Intel® Distribution of OpenVINO™ Toolkit
Community assistance about the Intel® Distribution of OpenVINO™ toolkit, OpenCV, and all aspects of computer vision-related on Intel® platforms.

I am interested to know if anyone has tried finetuning a pre-trained model in TensorFlow and used them in an NCS?

SPaul19
Innovator
1,586 Views

I am trying the above for a VGG16 model. But there are unsupported operations that are preventing me from doing this. Here's the notebook where one can see how I am creating the model and necessary files for generating the NCS graph. Help would be appreciated. I am using v2 of NCSDK, btw.

Here's the full error stack:

 

sayak@sayak-VirtualBox:~/workspace/Fine-tune and then use on NCS for inference$ mvNCCompile TF_Model/tf_model.meta -in=input_1 -on=dense_2/Softmax

/usr/lib/python3.5/importlib/_bootstrap.py:222: RuntimeWarning: numpy.dtype size changed, may indicate binary incompatibility. Expected 88 from C header, got 96 from PyObject

 return f(*args, **kwds)

/usr/local/bin/ncsdk/Controllers/Parsers/TensorFlowParser/Convolution.py:47: SyntaxWarning: assertion is always true, perhaps remove parentheses?

 assert(False, "Layer type not supported by Convolution: " + obj.type)

mvNCCompile v02.00, Copyright @ Intel Corporation 2017

 

****** Info: No Weights provided. inferred path: TF_Model/tf_model.data-00000-of-00001******

TF_Model/tf_model.meta

2019-06-18 16:40:17.142256: I tensorflow/core/platform/cpu_feature_guard.cc:141] Your CPU supports instructions that this TensorFlow binary was not compiled to use: AVX2

[Error 4] Toolkit Error: Stage Type Not Supported: StopGradient

 

0 Kudos
1 Solution
SPaul19
Innovator
1,586 Views

Hello Shubha.

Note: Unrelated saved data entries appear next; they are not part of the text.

(** The [PUT /profile] handler; it returns the object it passes to
    [req.user.update]. [update] is the outcome of [await
    req.user.update(updates)]: [None] when it resolves, [Some err] when the
    model's validation or the database rejects it with [err]. *)
Definition updateProfile (store : audit_store)
    (update : list (string * jsval) -> option js_error) (req : request)
  : M (list (string * jsval)) :=
  match req_user req with
  | None => mthrow (auth_error "Authentication required")
  | Some u =>
      do updates <- mlift (collect_updates (req_body req) allowedFields []) ;
      match update updates with
      | Some err => mthrow err
      | None => mret tt
      end ;>
      createManualAuditEntry store
        (mk_entry (Some (u_id u)) "PROFILE_UPDATE" "/api/auth/profile" ev_update sev_low
                  st_success None false None (Some rt_user) None "Profile update") ;>
      respond 200 "Profile updated successfully" ;>
      mret updates
  end.

(* ------------------------------------------------------------------ *)
(** ** The error handler ([src/unnamed/part_001]) *)

(** The properties of a thrown object that [errorHandler] reads. *)
Record thrown : Type := mk_thrown {
  th_name : string;
  th_message : string;
  th_statusCode : option Z;
  th_code : option string;
  th_errors : jsval
}.

(** The status code the constructors of [AppError]'s subclasses set. *)
Definition app_error_status (cls : string) : option Z :=
  if String.eqb cls "ValidationError" then Some 400
  else if String.eqb cls "AuthenticationError" then Some 401
  else if String.eqb cls "AuthorizationError" then Some 403
  else if String.eqb cls "NotFoundError" then Some 404
  else if String.eqb cls "ConflictError" then Some 409
  else None.

(** The object thrown for an error of this development: [err_name] is the
    class of the error. The classes of [errorHandler.js] do not set [name],
    so their instances inherit [Error.prototype.name = 'Error'];
    [ValidationError] sets [errors] (an array), the other classes do not.
    Library errors carry their own [name]. *)
Definition error_object (e : js_error) : thrown :=
  match app_error_status (err_name e) with
  | Some s =>
      mk_thrown "Error" (err_message e) (Some s) None
                (if String.eqb (err_name e) "ValidationError" then JArr [] else JUndefined)
  | None => mk_thrown (err_name e) (err_message e) None None JUndefined
  end.

(** What [res.status(s).json({ error, message, ... })] sends. *)
Record http_reply : Type := mk_reply {
  reply_status : Z;
  reply_error : string;
  reply_message : string
}.

(** [err.code === c] *)
Definition code_is (err : thrown) (c : string) : bool :=
  match th_code err with Some c' => String.eqb c' c | None => false end.

(** [err.errors.map(...)] *)
Definition errors_map (errors : jsval) : result unit :=
  match errors with
  | JArr _ => Ok tt
  | JUndefined | JNull =>
      Throw (mk_error "TypeError" "Cannot read properties of undefined (reading map)")
  | _ => Throw (mk_error "TypeError" "err.errors.map is not a function")
  end.

Definition reply (status : Z) (error message : string) : M http_reply :=
  respond status message ;> mret (mk_reply status error message).

(** [errorHandler(err, req, res, next)] with [node_env] for
    [process.env.NODE_ENV]; the first [console.error] logs the error's
    name and message. *)
Definition errorHandler (store : audit_store) (node_env : string) (req : request)
    (err : thrown) : M http_reply :=
  emit (EConsoleError "Error occurred:" (mk_error (th_name err) (th_message err))) ;>
  createManualAuditEntry store
    (mk_entry (option_map u_id (req_user req)) (req_method req ++ " " ++ req_originalUrl req)
              (req_originalUrl req) ev_system_error sev_high st_failure
              (Some (JStr (th_message err))) false None None None
              "Error handler middleware") ;>
  if String.eqb (th_name err) "ValidationError" then
    reply 400 "Validation Error" (th_message err)
  else if String.eqb (th_name err) "SequelizeValidationError" then
    do _ <- mlift (errors_map (th_errors err)) ;
    reply 400 "Database Validation Error" "Invalid data provided"
  else if String.eqb (th_name err) "SequelizeUniqueConstraintError" then
    do _ <- mlift (errors_map (th_errors err)) ;
    reply 409 "Duplicate Entry" "A record with this information already exists"
  else if String.eqb (th_name err) "SequelizeForeignKeyConstraintError" then
    reply 400 "Reference Error" "Referenced record does not exist"
  else if String.eqb (th_name err) "JsonWebTokenError" then
    reply 401 "Authentication Error" "Invalid or expired token"
  else if String.eqb (th_name err) "TokenExpiredError" then
    reply 401 "Authentication Error" "Token has expired"
  else if String.eqb (th_name err) "MulterError" then
    reply 400 "File Upload Error" (th_message err)
  else if code_is err "ENOENT" then
    reply 404 "File Not Found" "The requested file could not be found"
  else if code_is err "EACCES" then
    reply 403 "Permission Denied" "Access to the requested resource is denied"
  else if code_is err "ECONNREFUSED" then
    reply 503 "Service Unavailable" "Database connection failed"
  else if code_is err "ETIMEDOUT" then
    reply 408 "Request Timeout" "The request timed out"
  else
    let statusCode := match th_statusCode err with
                      | Some s => if s =? 0 then 500 else s
                      | None => 500
                      end in
    let message := if String.eqb (th_message err) "" then "Internal Server Error"
                   else th_message err in
    reply statusCode "Server Error"
          (if String.eqb node_env "production" then "An unexpected error occurred"
           else message).

(** The [/login] route as mounted: [asyncHandler] passes a rejection to
    [next], which reaches [errorHandler], the application's error
    middleware. *)
Definition login_route (store : audit_store) (node_env : string) (req : request)
    (validation_ok : bool) (findByEmail : string -> option user)
    (compare : user -> string -> bool) (now : Z) (email password : string)
  : M unit :=
  mtry (do _ <- login store validation_ok findByEmail compare now email password ; mret tt)
       (fun err => do _ <- errorHandler store node_env req (error_object err) ; mret tt).

(** The message the default branch of [errorHandler] sends. *)
Definition error_reply_message (node_env message : string) : string :=
  if String.eqb node_env "production" then "An unexpected error occurred"
  else if String.eqb message "" then "Internal Server Error" else message.

(** The entry [errorHandler] writes for [err.message]. *)
Definition system_error_entry (req : request) (message : string) : audit_entry :=
  mk_entry (option_map u_id (req_user req)) (req_method req ++ " " ++ req_originalUrl req)
           (req_originalUrl req) ev_system_error sev_high st_failure
           (Some (JStr message)) false None None None "Error handler middleware".

(* ------------------------------------------------------------------ *)
(** ** Concrete inputs *)

Definition demo_store : audit_store := fun _ => None.

Definition demo_failing_store : audit_store :=
  fun _ => Some (mk_error "SequelizeConnectionError" "connect ECONNREFUSED").

Definition demo_json_parse : string -> result jsval := fun _ => Ok (JObj []).

Definition demo_request (method url : string) (u : option user) : request :=
  mk_req method url (JObj []) (JObj []) "10.0.0.1" "curl" None u.

Definition demo_user : user :=
  mk_user "u1" "a@b.c" "hash" "provider" true None (Some 0) 0 None false "readonly".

Finally I could figure this out and I have successfully employed my NCS to infer using a fine-tuned model in TensorFlow (not downloaded from TF ZOO). Here is my workflow:

- I use keras extensively and keras is kind of my home ground. First I fine-tuned a VGG16 (which was trained on ImageNet) network on the CIFAR10 dataset.

- After training and testing the model the next step was to create the .pb file which is the main ingredient when we are employing OpenVINO to optimize a TF model. In order to get that file, I first needed to convert my keras model to a native TensorFlow session. Using that session, I generated the .pb file using the instructions as mentioned on Intel's site and freezed the model. 

- The next step was to employ the mo_tf.py file to optimizer the frozen TF model. This is where I was going wrong. I needed to specify the input_shape argument in there. Wehn you are using a TF file which was derived from keras, the functions may not be able to infer the shapes. This is why this had to be specified explicitly. As I was going to run this on my NCS, I specified the data_type to be FP16. 

- After mo_tf.py generated me the .xml and .bin files, I could finally use the Inference Engine workflow to test the inference. 

 

I hope this will help a lot of developers who might face the same problem. I will shortly convert this to a full-fledged blog :)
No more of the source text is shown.